Big Data: Important and Tricky

One of the areas of so-called big data that is heating up this year is sales analytics. According to Ventana Research, more than 60 percent of the organizations it polled plan to invest in the technology this year. But the predictability that companies want in forecasts may never come.

That’s because companies have some fundamental misunderstandings of what mining sales data can provide. Historic data can only tell you what sold in the past, not what will sell in the future. Furthermore, forecasting often depends on the subjective feelings of salespeople, who tend to be selected for high degrees of optimism that can unrealistically skew projections.

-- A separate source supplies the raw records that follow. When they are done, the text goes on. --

Lemma str_ltb_trans a b c : str_ltb a b = true -> str_ltb b c = true -> str_ltb a c = true.
Proof.
  revert b c. induction a as [|x a IH]; intros [|y b] [|z c]; cbn [str_ltb]; try discriminate;
    try reflexivity.
  intros H1 H2. apply orb_true_iff in H1, H2. apply orb_true_iff.
  rewrite !andb_true_iff, !N.ltb_lt, !N.eqb_eq in *.
  destruct H1 as [H1|[-> H1]]; destruct H2 as [H2|[-> H2]]; eauto; left; lia.
Qed.

Lemma str_ltb_total a b : str_ltb a b = false -> a <> b -> str_ltb b a = true.
Proof.
  revert b. induction a as [|x a IH]; intros [|y b]; cbn [str_ltb]; try discriminate;
    try reflexivity; try congruence.
  intros H Hne. apply orb_false_iff in H as [H1 H2]. apply N.ltb_ge in H1.
  apply orb_true_iff. destruct (N.eqb_spec x y) as [->|Hxy].
  - right. rewrite N.eqb_refl. cbn [andb] in *. apply IH; [exact H2 | congruence].
  - left. apply N.ltb_lt. lia.
Qed.

Lemma insert_sorted_in x y l : In y (insert_sorted x l) <-> y = x \/ In y l.
Proof.
  induction l as [|z l IH]; cbn [insert_sorted].
  - simpl. intuition.
  - destruct (str_ltb x z); [simpl; intuition|].
    destruct (str_eqb x z) eqn:E.
    + apply str_eqb_eq in E. subst z. simpl. intuition.
    + simpl. rewrite IH. intuition.
Qed.

Lemma insert_sorted_hd x z l :
  str_ltb z x = true -> Forall (str_lt z) l -> Forall (str_lt z) (insert_sorted x l).
Proof.
  intros Hzx H. apply Forall_forall. intros y Hy. apply insert_sorted_in in Hy as [->|Hy];
    [exact Hzx|]. rewrite Forall_forall in H. now apply H.
Qed.

Lemma insert_sorted_sorted x l :
  StronglySorted str_lt l -> StronglySorted str_lt (insert_sorted x l).
Proof.
  intros H. induction H as [|z l Hl IH Hz]; cbn [insert_sorted].
  - repeat constructor.
  - destruct (str_ltb x z) eqn:L.
    + constructor; [now constructor|]. constructor; [exact L|].
      apply Forall_forall. intros y Hy. rewrite Forall_forall in Hz.
      apply (str_ltb_trans x z y L). now apply Hz.
    + destruct (str_eqb x z) eqn:E; [now constructor|].
      apply str_eqb_neq in E. constructor; [exact IH|].
      apply insert_sorted_hd; [now apply str_ltb_total | exact Hz].
Qed.

Lemma sorted_set_sorted l : StronglySorted str_lt (sorted_set l).
Proof.
  induction l as [|x l IH]; cbn [sorted_set fold_right]; [constructor|].
  now apply insert_sorted_sorted.
Qed.

Lemma sorted_set_in l y : In y (sorted_set l) <-> In y l.
Proof.
  induction l as [|x l IH]; cbn [sorted_set fold_right]; [reflexivity|].
  fold (sorted_set l). rewrite insert_sorted_in, IH. simpl. intuition.
Qed.

Lemma read_codes_in (U : Unicode) lines code :
  In code (fst (read_codes lines))
  <-> exists line, In line lines /\ code = upper (strip line) /\ is_site_code code = true.
Proof.
  induction lines as [|line rest IH]; cbn [read_codes].
  - simpl. split; [contradiction | intros (? & [] & _)].
  - destruct (read_codes rest) as [icaos skipped]. cbn [fst] in IH.
    destruct (str_eqb (upper (strip line)) []) eqn:E; cbn [fst].
    + rewrite IH. split.
      * intros (l & Hl & H). exists l. split; [now right | exact H].
      * intros (l & [<-|Hl] & -> & H); [|eauto].
        apply str_eqb_eq in E. rewrite E in H. discriminate.
    + destruct (is_site_code (upper (strip line))) eqn:V; cbn [negb fst].
      * simpl. rewrite IH. split.
        -- intros [<-|(l & Hl & H)]; [exists line; auto | exists l; split; [now right | exact H]].
        -- intros (l & [<-|Hl] & -> & H); [now left | right; eauto].
      * rewrite IH. split.
        -- intros (l & Hl & H). exists l. split; [now right | exact H].
        -- intros (l & [<-|Hl] & -> & H); [congruence | eauto].
Qed.

(** X15. the codes [read_airports_txt] returns are in strictly increasing
    order, so none is repeated; each is four characters from [A-Z] and
    [0-9]; and a code is returned exactly when it is the trimmed,
    upper-cased text of a line of the file and has that form. *)
Theorem read_airports_txt_spec (U : Unicode) (lines : list str) :
  StronglySorted str_lt (read_airports_txt lines)
  /\ NoDup (read_airports_txt lines)
  /\ (forall code, In code (read_airports_txt lines) ->
        List.length code = 4%nat /\ forallb is_upper_alnum code = true)
  /\ (forall code, In code (read_airports_txt lines)
        <-> exists line, In line lines /\ code = upper (strip line)
                         /\ is_site_code code = true).
Proof.
  unfold read_airports_txt.
  assert (S := sorted_set_sorted (fst (read_codes lines))).
  split; [exact S|]. split; [|split].
  - induction S as [|z l Hl IH Hz]; constructor; [|exact IH].
    intros Hin. rewrite Forall_forall in Hz. apply Hz in Hin.
    unfold str_lt in Hin. rewrite str_ltb_irrefl in Hin. discriminate.
  - intros code H. apply sorted_set_in, read_codes_in in H as (l & _ & _ & V).
    unfold is_site_code in V. apply andb_prop in V as [V1 V2].
    apply Nat.eqb_eq in V1. now split.
  - intros code. rewrite sorted_set_in. apply read_codes_in.
Qed.

(** ** [fetch_url] *)

Module Fetch.

(** What one attempt, [urlopen] and [read], comes to: the bytes read, an
    exception of the classes the loop catches ([HTTPError], [URLError],
    [TimeoutError], [OSError]), or an exception of another class. *)
Inductive outcome (data exn : Type) :=
  | Read (d : data)
  | Caught (e : exn)
  | Uncaught (e : exn).
Arguments Read {data exn} d.
Arguments Caught {data exn} e.
Arguments Uncaught {data exn} e.

(** How the call ends: with the bytes, with an exception of an attempt, or
    with the [TypeError] of [raise last_err] when [last_err] is [None]. *)
Inductive result (data exn : Type) :=
  | Returned (d : data)
  | Raised (e : exn)
  | RaisedNone.
Arguments Returned {data exn} d.
Arguments Raised {data exn} e.
Arguments RaisedNone {data exn}.

Section Loop.
Variables data exn : Type.
Lemma foldl_max_ge (h : Qc) (l : list Qc) :
  h <= foldl Qc_max h l /\ Forall (fun x => x <= foldl Qc_max h l) l.
Proof.
  revert h. induction l as [| x l IH]; intros h.
  { split; [apply Qcle_refl | constructor]. }
  simpl. destruct (IH (Qc_max h x)) as [Hh Hl].
  assert (Hmax : h <= Qc_max h x /\ x <= Qc_max h x).
  { unfold Qc_max. destruct (Qc_ltb h x) eqn:Hhx.
    - apply Qc_ltb_true in Hhx. split; [by apply Qclt_le_weak | apply Qcle_refl].
    - apply Qc_ltb_false in Hhx. split; [apply Qcle_refl | done]. }
  destruct Hmax as [H1 H2].
  split; [by eapply Qcle_trans | constructor; [by eapply Qcle_trans | done]].
Qed.

(** [Math.max] over finite values is their largest. *)
Lemma max_from_finite (h : Qc) (l : list Qc) :
  Math_max_from (XFin h) (XFin <$> l) = XFin (foldl Qc_max h l).
Proof.
  revert h. induction l as [| x l IH]; intros h; [done |].
  simpl. unfold Qc_max at 2.
  rewrite andb_false_r, orb_false_l.
  destruct (Qc_ltb h x); apply IH.
Qed.

(** The largest magnitude among the samples kept, when there is one. *)
Lemma maxAmplitude_finite (q : Qc) (v : list Qc) :
  Math_max (map Math_abs (XFin <$> q :: v)) =
  XFin (foldl Qc_max (Qc_abs q) (Qc_abs <$> v)).
Proof.
  rewrite <- max_from_finite. unfold Math_max. simpl.
  rewrite andb_false_r, orb_true_r. f_equal.
  change (map xabs (list_fmap Qc xnum XFin v)) with (xabs <$> (XFin <$> v)).
  by rewrite <- !list_fmap_compose.
Qed.
(** X6. The AddressSet extension as [mk_esnikeys] lays it out: six bytes
    of header and the [nelen] bytes of the addresses.  The header says
    type 0x1001 and data of [nelen] bytes, but the length in front of the
    extensions is [nelen + 3], one less than the [nelen + 4] bytes that
    follow it; the high byte, taken from [nelen + 4], never differs from
    that of [nelen + 3] because 16 addresses cannot make 252 bytes. *)
Theorem address_set_outer_length_one_short (w : Esni.world) (o : Esni.options)
    (cnlen : Z) (name : string) (extlen : Z) (extvals : list Z) :
  Esni.ekversion o = 0xff02 -> Esni.includeaddrset o = true ->
  Esni.address_set w o cnlen name = Ok (extlen, extvals) ->
  exists tmpebuf,
    let nelen := Z.of_nat (List.length tmpebuf) in
    extvals = (Wire.u16be (nelen + 3) ++ [0x10; 0x01] ++ Wire.u16be nelen
               ++ tmpebuf)%list
    /\ extlen = Z.of_nat (List.length extvals)
    /\ Z.of_nat (List.length (skipn 2 extvals)) = nelen + 4
    /\ nelen <= 272.
Proof.
  intros Hv Ha H.
  destruct (address_set_inv w o cnlen name extlen extvals Hv Ha H)
    as (ips & tmpebuf & _ & _ & Hb & _ & -> & ->).
  exists tmpebuf. cbv zeta. split; [reflexivity|].
  unfold Wire.u16be. cbn [app skipn List.length].
  repeat split; lia.
Qed.

Lemma address_set_outer_length_one_short_witness :
  exists extlen extvals tmpebuf,
    Esni.address_set Sample.draft03_world Sample.draft03_options 18
      "www.cloudflare.com" = Ok (extlen, extvals)
    /\ let nelen := Z.of_nat (List.length tmpebuf) in
       extvals = (Wire.u16be (nelen + 3) ++ [0x10; 0x01] ++ Wire.u16be nelen
                  ++ tmpebuf)%list
       /\ extlen = Z.of_nat (List.length extvals)
       /\ Z.of_nat (List.length (skipn 2 extvals)) = nelen + 4
       /\ nelen <= 272.
Proof.
  destruct (Esni.address_set Sample.draft03_world Sample.draft03_options 18
              "www.cloudflare.com") as [[extlen extvals]|f] eqn:E.
  - destruct (address_set_outer_length_one_short
                Sample.draft03_world Sample.draft03_options 18
                "www.cloudflare.com" extlen extvals eq_refl eq_refl E)
      as [tmpebuf Ht].
    exists extlen, extvals, tmpebuf. split; [reflexivity | exact Ht].
  - vm_compute in E. discriminate E.
Defined.

(** ** The checksum *)

Lemma zero_checksum_patch (buf ck : list Z) :
  List.length ck = 4%nat -> (6 <= List.length buf)%nat ->
  Wire.zero_checksum (firstn 2 buf ++ ck ++ skipn 6 buf) = Wire.zero_checksum buf
  /\ List.length (firstn 2 buf ++ ck ++ skipn 6 buf) = List.length buf.
Proof.
  intros Hck Hb.
  do 6 (destruct buf as [|? buf]; [cbn [List.length] in Hb; lia|]).
  do 4 (destruct ck as [|? ck]; [discriminate Hck|]).
  destruct ck; [|discriminate Hck]. cbn. split; reflexivity.
Qed.

Lemma esni_checksum_gen_zeroed (OPENSSL_malloc : nat -> bool)
    (SHA256 : list Z -> option (list Z)) (buf : list Z) :
  (6 <= List.length buf)%nat ->
  Esni.esni_checksum_gen OPENSSL_malloc SHA256 buf
  = if OPENSSL_malloc (List.length buf)
    then match SHA256 (Wire.zero_checksum buf) with
         | None => Fail DigestUnavailable
         | Some md => defined (C.memcpy [0; 0; 0; 0] 0 md 4)
         end
    else Fail DigestUnavailable.
Proof.
  intro Hb. unfold Esni.esni_checksum_gen, C.memset.
  destruct (OPENSSL_malloc (List.length buf)); [|reflexivity].
  destruct (Nat.leb_spec (2 + 4) (List.length buf)); [|lia].
  reflexivity.
Qed.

The more of these forecasts you combine, the greater the degree of inaccuracy baked into the results. There are dangers in using big data — dangers that aren’t necessarily obvious the way many traditional information computer information systems degree programs approach the subject. Although large amounts of data can provide insights, they can also easily send you down the wrong path if you’re not careful. Here are some ways big data can mislead:

  • Data isn’t representative. Big data techniques depend heavily on statistics to find the underlying pattern that managers seek. But that means you work under a set of mathematical expectations. A key one is that results only describe the group that the analysis can represent. Draw conclusions outside of that group and they may not hold true. For example, you might examine data from a particular social network to better see what your customers think about your brand. But if customers don’t typically use that network, you may have learned nothing.
  • Know what’s in the driver’s seat. In statistics, there is a difference between causality and simultaneity. In a farcical case, a little old man walks to the beach every morning for a year, rain or shine, right before dawn and stays until after the sun is up. The two events are simultaneous, but not causal. The man awakes and leaves his house before dawn so the sun’s appearance doesn’t seem to be the direct cause of his routine. Clearly the sun doesn’t wait for the man’s walk to the beach. Confusion between simultaneity and causality is rarely so clear-cut, at least to the person trying to make a connection between two sets of data.
  • People make mistakes. The biggest source of error is human in nature. Human beings can look at the wrong data, incorrectly perform calculations, or misuse data to support conclusions they had already drawn. When they do, chances are good that some will try to blame the data or the tools for not delivering what the users expected.

Big data can provide useful views of what is happening in a business. It can also lead to disastrous decisions. The difference is all in how you use it.